= WORKING DATA =
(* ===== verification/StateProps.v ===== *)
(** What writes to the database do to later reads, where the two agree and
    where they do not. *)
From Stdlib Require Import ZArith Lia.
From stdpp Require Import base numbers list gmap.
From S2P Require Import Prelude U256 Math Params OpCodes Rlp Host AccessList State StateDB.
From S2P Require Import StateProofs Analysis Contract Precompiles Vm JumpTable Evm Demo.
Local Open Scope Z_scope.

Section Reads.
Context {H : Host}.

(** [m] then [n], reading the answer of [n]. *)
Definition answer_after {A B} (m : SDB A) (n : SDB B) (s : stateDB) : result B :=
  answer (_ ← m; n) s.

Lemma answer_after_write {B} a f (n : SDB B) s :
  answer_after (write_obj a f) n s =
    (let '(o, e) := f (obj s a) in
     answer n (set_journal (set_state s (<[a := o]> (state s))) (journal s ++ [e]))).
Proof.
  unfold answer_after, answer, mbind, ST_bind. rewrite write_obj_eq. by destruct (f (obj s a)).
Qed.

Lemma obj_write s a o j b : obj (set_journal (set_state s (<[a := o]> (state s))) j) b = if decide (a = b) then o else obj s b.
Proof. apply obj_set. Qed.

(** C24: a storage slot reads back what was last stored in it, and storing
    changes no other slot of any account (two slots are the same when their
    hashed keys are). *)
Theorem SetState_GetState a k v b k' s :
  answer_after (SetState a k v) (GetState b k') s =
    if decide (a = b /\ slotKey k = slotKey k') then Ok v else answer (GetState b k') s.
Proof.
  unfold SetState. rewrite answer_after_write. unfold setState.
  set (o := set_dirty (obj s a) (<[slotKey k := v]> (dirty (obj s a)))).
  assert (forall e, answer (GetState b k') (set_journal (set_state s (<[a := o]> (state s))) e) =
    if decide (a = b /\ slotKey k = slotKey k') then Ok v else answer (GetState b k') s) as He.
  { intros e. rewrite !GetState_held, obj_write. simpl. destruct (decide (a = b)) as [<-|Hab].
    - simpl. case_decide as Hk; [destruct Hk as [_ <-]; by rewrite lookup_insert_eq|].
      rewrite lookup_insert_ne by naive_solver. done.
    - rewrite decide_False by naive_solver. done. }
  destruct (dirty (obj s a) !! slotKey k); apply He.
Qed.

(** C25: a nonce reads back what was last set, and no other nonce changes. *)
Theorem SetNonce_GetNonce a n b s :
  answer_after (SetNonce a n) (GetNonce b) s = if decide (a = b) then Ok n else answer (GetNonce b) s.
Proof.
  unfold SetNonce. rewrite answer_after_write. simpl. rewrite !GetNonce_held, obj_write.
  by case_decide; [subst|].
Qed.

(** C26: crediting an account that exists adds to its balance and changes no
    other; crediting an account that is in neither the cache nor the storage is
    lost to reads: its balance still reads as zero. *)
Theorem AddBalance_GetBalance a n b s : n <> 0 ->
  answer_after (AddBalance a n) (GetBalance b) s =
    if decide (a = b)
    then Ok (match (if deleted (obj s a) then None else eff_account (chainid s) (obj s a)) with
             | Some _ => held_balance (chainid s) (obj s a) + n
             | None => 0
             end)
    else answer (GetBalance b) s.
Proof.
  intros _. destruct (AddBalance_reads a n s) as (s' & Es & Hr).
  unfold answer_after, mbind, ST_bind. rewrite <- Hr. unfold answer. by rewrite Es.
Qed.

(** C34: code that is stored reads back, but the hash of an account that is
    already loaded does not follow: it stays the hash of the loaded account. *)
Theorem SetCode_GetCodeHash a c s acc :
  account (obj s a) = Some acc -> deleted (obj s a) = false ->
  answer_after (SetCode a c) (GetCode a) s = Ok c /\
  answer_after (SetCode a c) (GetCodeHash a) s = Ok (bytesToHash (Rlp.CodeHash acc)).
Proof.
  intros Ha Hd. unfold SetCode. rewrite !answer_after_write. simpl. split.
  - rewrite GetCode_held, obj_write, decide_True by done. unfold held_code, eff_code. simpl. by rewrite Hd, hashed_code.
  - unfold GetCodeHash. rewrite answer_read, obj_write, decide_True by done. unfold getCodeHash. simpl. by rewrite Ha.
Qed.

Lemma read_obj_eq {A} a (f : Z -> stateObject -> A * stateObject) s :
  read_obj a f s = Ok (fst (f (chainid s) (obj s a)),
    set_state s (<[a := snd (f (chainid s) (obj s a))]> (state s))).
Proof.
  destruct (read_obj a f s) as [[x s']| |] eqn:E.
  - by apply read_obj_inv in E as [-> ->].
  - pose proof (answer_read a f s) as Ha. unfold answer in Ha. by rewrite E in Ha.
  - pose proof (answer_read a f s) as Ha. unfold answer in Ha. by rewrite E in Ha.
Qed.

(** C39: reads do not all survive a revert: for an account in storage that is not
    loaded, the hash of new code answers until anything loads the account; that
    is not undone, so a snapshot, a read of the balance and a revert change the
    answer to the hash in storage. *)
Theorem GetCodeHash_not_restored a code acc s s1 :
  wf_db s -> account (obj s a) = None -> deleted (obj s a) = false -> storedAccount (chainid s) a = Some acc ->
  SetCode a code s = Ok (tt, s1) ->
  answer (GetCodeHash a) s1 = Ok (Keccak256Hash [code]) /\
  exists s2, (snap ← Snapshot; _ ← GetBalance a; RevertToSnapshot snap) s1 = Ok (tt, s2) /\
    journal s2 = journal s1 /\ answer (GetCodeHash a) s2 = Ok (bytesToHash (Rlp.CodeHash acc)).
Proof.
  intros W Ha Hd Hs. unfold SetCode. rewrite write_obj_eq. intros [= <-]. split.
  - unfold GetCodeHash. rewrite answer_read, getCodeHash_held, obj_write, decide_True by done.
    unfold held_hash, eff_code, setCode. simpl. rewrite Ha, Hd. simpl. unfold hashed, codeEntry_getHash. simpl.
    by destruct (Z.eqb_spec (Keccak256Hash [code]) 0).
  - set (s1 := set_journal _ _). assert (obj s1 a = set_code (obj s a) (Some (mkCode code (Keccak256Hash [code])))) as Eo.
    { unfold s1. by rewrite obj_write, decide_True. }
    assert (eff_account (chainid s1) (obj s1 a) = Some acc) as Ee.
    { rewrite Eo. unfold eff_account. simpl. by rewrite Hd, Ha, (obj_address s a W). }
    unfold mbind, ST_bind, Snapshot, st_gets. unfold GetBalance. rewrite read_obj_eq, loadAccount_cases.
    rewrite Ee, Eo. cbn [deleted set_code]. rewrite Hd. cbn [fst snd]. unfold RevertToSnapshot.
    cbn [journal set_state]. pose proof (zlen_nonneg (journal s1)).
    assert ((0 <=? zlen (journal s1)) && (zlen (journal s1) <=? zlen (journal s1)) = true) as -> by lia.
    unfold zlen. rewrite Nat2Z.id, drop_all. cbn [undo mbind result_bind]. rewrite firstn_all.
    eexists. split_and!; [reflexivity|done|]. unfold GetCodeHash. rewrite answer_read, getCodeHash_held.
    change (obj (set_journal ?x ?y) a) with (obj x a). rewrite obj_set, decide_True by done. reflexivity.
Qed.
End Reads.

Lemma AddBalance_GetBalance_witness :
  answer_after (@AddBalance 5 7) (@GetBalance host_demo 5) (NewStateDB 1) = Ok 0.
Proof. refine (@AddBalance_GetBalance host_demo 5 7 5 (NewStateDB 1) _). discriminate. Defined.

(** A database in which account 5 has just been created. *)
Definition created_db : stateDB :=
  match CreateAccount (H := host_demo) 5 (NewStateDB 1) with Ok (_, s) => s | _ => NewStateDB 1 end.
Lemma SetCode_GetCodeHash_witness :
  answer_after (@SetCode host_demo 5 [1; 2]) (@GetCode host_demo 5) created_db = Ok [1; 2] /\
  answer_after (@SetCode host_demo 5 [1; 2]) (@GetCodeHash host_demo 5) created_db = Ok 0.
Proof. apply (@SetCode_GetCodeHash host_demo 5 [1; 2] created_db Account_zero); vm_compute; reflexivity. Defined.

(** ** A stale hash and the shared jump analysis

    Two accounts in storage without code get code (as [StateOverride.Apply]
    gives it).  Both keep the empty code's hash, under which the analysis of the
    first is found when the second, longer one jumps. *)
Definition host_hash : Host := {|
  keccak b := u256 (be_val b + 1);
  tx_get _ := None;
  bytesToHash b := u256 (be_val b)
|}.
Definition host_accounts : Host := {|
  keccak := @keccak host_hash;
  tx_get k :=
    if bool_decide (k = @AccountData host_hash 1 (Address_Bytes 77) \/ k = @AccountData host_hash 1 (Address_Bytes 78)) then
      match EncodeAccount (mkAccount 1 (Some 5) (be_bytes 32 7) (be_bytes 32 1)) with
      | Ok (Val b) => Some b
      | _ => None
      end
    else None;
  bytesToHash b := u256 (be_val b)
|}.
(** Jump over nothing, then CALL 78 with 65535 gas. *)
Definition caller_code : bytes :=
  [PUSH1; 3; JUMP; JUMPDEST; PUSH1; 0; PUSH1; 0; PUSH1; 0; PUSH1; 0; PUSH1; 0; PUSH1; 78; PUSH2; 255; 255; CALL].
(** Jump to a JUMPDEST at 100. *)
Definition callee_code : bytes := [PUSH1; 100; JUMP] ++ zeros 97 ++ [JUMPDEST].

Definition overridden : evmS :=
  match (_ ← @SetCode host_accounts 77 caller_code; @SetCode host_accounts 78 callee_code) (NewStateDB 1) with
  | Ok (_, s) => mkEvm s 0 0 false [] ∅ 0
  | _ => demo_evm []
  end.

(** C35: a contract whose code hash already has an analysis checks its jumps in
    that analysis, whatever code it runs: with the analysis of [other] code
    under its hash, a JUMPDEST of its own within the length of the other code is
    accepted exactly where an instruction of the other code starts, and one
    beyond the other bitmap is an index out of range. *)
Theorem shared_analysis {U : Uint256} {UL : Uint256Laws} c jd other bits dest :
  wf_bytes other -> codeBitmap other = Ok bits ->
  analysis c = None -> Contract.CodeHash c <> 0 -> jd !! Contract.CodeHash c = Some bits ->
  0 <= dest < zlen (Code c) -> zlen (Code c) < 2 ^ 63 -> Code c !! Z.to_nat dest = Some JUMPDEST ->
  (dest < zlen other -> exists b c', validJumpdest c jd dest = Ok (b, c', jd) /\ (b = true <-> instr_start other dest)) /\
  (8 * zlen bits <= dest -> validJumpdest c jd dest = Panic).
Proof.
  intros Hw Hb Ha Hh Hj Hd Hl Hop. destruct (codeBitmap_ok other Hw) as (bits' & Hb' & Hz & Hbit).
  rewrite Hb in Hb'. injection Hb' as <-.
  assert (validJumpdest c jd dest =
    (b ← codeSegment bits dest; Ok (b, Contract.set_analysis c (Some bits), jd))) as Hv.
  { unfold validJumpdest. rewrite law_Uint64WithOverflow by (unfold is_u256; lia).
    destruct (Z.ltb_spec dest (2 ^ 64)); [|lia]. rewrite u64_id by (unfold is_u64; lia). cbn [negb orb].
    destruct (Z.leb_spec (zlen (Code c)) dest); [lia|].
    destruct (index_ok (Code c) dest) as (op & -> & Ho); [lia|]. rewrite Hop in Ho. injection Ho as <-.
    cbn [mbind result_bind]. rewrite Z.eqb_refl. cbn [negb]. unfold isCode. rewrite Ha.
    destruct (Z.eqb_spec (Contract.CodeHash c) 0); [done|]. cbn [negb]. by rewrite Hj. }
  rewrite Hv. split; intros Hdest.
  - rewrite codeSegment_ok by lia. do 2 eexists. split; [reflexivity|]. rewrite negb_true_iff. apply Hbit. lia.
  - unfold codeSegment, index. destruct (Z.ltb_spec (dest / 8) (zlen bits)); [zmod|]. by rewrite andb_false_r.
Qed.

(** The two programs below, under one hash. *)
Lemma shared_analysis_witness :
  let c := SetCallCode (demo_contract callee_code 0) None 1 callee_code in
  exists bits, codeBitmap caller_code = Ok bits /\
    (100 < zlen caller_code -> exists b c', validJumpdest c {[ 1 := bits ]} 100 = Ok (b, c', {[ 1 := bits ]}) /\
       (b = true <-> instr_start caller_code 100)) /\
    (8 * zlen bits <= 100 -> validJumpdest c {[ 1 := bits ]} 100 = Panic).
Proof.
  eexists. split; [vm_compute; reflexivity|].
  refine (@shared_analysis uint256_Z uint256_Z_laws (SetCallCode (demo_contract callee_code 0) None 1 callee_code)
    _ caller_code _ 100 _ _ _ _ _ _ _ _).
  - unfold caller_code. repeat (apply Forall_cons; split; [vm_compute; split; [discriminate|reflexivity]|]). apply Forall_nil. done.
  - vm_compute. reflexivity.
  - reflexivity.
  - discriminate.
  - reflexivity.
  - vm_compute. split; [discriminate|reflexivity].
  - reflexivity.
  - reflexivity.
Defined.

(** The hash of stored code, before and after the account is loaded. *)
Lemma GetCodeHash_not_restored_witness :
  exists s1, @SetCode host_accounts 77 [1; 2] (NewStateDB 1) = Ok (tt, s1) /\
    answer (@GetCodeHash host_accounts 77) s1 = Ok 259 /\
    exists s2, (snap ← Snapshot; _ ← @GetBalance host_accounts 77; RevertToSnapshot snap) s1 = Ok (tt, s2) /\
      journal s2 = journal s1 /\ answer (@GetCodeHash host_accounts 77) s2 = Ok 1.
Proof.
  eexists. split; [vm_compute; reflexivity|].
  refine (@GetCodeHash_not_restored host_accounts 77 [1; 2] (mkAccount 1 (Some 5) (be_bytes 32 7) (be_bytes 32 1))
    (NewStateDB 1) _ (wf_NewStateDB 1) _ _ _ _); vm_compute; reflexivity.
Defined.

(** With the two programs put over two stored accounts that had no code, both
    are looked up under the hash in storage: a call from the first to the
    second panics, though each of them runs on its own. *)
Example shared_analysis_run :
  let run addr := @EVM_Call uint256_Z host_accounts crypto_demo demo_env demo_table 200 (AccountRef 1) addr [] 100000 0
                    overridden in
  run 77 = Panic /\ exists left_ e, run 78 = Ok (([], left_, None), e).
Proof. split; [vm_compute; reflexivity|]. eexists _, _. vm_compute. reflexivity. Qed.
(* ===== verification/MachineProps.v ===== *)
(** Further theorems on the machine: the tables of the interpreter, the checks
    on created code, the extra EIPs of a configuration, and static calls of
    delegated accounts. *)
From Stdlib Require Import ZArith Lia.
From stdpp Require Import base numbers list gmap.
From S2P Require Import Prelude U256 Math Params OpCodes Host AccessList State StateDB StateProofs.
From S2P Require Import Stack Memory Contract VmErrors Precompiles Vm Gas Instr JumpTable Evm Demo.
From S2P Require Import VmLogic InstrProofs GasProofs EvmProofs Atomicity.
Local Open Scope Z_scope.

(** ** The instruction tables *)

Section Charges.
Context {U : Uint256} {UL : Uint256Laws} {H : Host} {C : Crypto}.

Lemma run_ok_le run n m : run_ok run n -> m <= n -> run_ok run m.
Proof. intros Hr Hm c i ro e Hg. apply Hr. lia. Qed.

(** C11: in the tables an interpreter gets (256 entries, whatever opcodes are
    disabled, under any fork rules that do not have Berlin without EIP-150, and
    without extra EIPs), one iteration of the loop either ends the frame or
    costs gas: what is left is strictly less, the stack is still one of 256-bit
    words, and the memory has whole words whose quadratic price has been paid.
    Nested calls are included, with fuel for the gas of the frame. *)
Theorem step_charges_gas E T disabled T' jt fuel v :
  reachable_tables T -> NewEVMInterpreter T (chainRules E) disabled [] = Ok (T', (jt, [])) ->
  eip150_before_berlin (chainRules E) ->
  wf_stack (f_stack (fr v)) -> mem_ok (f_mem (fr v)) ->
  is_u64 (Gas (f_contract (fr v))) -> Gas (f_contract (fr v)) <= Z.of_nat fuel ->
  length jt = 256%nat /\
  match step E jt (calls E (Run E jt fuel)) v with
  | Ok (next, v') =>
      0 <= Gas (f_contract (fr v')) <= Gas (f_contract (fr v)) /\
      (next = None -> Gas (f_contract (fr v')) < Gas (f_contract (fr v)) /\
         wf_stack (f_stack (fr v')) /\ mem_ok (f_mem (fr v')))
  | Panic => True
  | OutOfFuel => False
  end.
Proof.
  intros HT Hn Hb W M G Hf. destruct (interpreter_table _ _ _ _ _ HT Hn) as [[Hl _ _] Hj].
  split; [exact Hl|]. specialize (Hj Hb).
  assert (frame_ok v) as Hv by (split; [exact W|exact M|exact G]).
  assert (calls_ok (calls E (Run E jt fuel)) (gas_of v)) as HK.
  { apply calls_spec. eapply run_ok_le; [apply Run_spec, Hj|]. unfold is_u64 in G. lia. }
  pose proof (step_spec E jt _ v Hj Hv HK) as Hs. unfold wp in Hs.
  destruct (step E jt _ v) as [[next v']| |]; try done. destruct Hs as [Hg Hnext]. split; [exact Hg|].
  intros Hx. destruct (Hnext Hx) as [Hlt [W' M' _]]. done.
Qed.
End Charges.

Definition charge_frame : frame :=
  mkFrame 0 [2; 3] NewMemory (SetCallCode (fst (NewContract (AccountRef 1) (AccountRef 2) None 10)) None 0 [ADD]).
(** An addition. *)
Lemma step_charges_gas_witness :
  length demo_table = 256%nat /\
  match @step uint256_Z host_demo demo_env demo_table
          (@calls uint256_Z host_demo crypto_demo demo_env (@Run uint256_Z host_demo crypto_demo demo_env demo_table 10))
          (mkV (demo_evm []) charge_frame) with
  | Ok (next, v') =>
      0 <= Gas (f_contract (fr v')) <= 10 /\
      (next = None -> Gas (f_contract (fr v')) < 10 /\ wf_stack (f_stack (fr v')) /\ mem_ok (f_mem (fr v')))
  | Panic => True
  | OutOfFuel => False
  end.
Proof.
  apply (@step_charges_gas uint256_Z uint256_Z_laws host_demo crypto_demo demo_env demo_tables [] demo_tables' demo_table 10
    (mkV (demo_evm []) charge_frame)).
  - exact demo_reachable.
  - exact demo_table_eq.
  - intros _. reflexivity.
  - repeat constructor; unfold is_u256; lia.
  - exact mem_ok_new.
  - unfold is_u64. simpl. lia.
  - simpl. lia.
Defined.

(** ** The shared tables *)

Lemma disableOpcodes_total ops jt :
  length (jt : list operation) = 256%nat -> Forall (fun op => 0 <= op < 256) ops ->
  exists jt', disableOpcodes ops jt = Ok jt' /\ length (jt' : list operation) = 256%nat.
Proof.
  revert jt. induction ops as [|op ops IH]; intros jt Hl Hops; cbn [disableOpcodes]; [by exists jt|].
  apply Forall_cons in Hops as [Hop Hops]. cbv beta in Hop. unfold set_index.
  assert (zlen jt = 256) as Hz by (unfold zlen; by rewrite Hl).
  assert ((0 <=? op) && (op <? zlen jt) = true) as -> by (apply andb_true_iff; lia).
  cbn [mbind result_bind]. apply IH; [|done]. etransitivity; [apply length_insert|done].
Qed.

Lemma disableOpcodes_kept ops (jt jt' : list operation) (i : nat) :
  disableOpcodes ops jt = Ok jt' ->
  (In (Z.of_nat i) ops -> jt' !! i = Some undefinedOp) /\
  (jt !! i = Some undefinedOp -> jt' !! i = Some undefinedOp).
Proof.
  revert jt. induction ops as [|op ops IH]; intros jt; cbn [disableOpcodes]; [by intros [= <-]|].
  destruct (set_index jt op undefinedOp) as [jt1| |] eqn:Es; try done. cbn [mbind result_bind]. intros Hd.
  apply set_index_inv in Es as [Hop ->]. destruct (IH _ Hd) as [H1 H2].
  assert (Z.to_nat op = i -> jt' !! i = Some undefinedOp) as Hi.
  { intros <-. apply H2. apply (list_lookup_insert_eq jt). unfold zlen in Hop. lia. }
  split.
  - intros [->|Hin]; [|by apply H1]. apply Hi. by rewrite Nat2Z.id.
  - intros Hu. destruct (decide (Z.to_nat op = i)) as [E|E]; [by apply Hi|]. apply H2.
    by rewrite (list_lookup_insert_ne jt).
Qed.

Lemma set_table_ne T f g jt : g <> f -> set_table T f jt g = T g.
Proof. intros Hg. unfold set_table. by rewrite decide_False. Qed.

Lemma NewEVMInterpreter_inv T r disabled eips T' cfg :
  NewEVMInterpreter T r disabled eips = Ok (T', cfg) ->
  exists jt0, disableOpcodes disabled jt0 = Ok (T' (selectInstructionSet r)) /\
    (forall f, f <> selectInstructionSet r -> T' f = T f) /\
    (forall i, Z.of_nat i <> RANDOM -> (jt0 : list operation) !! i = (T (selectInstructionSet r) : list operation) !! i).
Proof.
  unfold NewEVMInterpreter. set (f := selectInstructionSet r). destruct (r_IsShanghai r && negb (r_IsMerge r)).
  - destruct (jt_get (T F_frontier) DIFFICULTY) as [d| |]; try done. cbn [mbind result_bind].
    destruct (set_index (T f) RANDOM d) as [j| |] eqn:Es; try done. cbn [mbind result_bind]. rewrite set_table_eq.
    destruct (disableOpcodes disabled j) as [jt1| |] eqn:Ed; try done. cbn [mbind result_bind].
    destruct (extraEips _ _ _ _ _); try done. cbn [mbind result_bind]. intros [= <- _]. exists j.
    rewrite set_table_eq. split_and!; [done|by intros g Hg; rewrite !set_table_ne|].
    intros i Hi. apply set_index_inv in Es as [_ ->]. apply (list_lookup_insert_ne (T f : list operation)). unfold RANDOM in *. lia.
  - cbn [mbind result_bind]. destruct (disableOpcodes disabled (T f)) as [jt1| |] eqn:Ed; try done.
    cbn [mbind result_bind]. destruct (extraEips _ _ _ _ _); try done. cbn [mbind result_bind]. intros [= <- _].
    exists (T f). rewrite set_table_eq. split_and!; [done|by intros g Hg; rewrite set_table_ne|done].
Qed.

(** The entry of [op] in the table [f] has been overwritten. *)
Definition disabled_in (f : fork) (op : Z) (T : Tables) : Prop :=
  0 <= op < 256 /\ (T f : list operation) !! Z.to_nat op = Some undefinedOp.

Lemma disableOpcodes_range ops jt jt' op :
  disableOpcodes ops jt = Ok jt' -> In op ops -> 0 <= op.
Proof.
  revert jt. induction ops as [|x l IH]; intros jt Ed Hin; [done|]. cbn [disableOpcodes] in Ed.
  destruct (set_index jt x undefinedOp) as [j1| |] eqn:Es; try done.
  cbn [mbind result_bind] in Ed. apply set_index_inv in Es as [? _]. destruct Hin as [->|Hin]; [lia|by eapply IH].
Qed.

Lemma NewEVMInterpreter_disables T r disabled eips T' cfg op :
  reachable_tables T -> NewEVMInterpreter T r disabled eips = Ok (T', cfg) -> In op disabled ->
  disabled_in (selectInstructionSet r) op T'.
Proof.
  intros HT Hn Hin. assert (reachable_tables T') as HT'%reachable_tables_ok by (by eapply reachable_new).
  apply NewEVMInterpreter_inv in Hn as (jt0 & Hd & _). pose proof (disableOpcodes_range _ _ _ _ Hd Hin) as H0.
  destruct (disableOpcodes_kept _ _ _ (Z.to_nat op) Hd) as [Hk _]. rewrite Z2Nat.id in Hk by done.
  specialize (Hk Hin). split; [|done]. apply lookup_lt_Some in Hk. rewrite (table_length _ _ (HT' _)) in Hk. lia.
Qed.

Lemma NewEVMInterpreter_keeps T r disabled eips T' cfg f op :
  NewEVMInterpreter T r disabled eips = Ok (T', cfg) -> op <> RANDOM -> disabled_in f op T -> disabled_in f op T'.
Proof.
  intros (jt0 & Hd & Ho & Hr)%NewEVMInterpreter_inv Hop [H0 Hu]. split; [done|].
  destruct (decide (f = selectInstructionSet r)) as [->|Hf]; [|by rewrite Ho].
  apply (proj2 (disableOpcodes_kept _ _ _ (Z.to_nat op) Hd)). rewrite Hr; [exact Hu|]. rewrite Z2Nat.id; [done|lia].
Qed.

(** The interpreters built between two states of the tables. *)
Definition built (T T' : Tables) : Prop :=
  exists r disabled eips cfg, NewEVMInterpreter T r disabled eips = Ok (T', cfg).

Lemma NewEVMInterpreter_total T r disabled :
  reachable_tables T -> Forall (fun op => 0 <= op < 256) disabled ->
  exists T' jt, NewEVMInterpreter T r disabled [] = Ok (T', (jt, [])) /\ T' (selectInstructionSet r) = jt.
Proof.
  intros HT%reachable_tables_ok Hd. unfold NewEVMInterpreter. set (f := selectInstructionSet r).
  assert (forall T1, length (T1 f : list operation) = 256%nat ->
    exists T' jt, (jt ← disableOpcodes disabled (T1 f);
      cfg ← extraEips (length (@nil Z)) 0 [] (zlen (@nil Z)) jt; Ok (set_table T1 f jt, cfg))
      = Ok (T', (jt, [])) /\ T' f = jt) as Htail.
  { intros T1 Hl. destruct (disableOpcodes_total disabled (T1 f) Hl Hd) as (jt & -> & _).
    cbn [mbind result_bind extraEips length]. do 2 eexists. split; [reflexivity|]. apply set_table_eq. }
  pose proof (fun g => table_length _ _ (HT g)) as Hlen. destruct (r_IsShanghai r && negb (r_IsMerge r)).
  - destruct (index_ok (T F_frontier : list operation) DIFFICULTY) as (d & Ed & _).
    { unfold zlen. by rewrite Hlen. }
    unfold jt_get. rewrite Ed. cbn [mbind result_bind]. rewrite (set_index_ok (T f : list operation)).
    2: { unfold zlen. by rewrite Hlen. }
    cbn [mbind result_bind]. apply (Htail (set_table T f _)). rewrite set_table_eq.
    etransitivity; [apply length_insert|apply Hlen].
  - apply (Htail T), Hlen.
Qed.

= EXERCISE AIM =
Extract all lines from the data in which "assert" is found.

= EXPECTED ANSWER =
  assert (forall e, answer (GetState b k') (set_journal (set_state s (<[a := o]> (state s))) e) =
  - set (s1 := set_journal _ _). assert (obj s1 a = set_code (obj s a) (Some (mkCode code (Keccak256Hash [code])))) as Eo.
    assert (eff_account (chainid s1) (obj s1 a) = Some acc) as Ee.
    assert ((0 <=? zlen (journal s1)) && (zlen (journal s1) <=? zlen (journal s1)) = true) as -> by lia.
  assert (validJumpdest c jd dest =
  assert (frame_ok v) as Hv by (split; [exact W|exact M|exact G]).
  assert (calls_ok (calls E (Run E jt fuel)) (gas_of v)) as HK.
  assert (zlen jt = 256) as Hz by (unfold zlen; by rewrite Hl).
  assert ((0 <=? op) && (op <? zlen jt) = true) as -> by (apply andb_true_iff; lia).
  assert (Z.to_nat op = i -> jt' !! i = Some undefinedOp) as Hi.
  intros HT Hn Hin. assert (reachable_tables T') as HT'%reachable_tables_ok by (by eapply reachable_new).
  assert (forall T1, length (T1 f : list operation) = 256%nat ->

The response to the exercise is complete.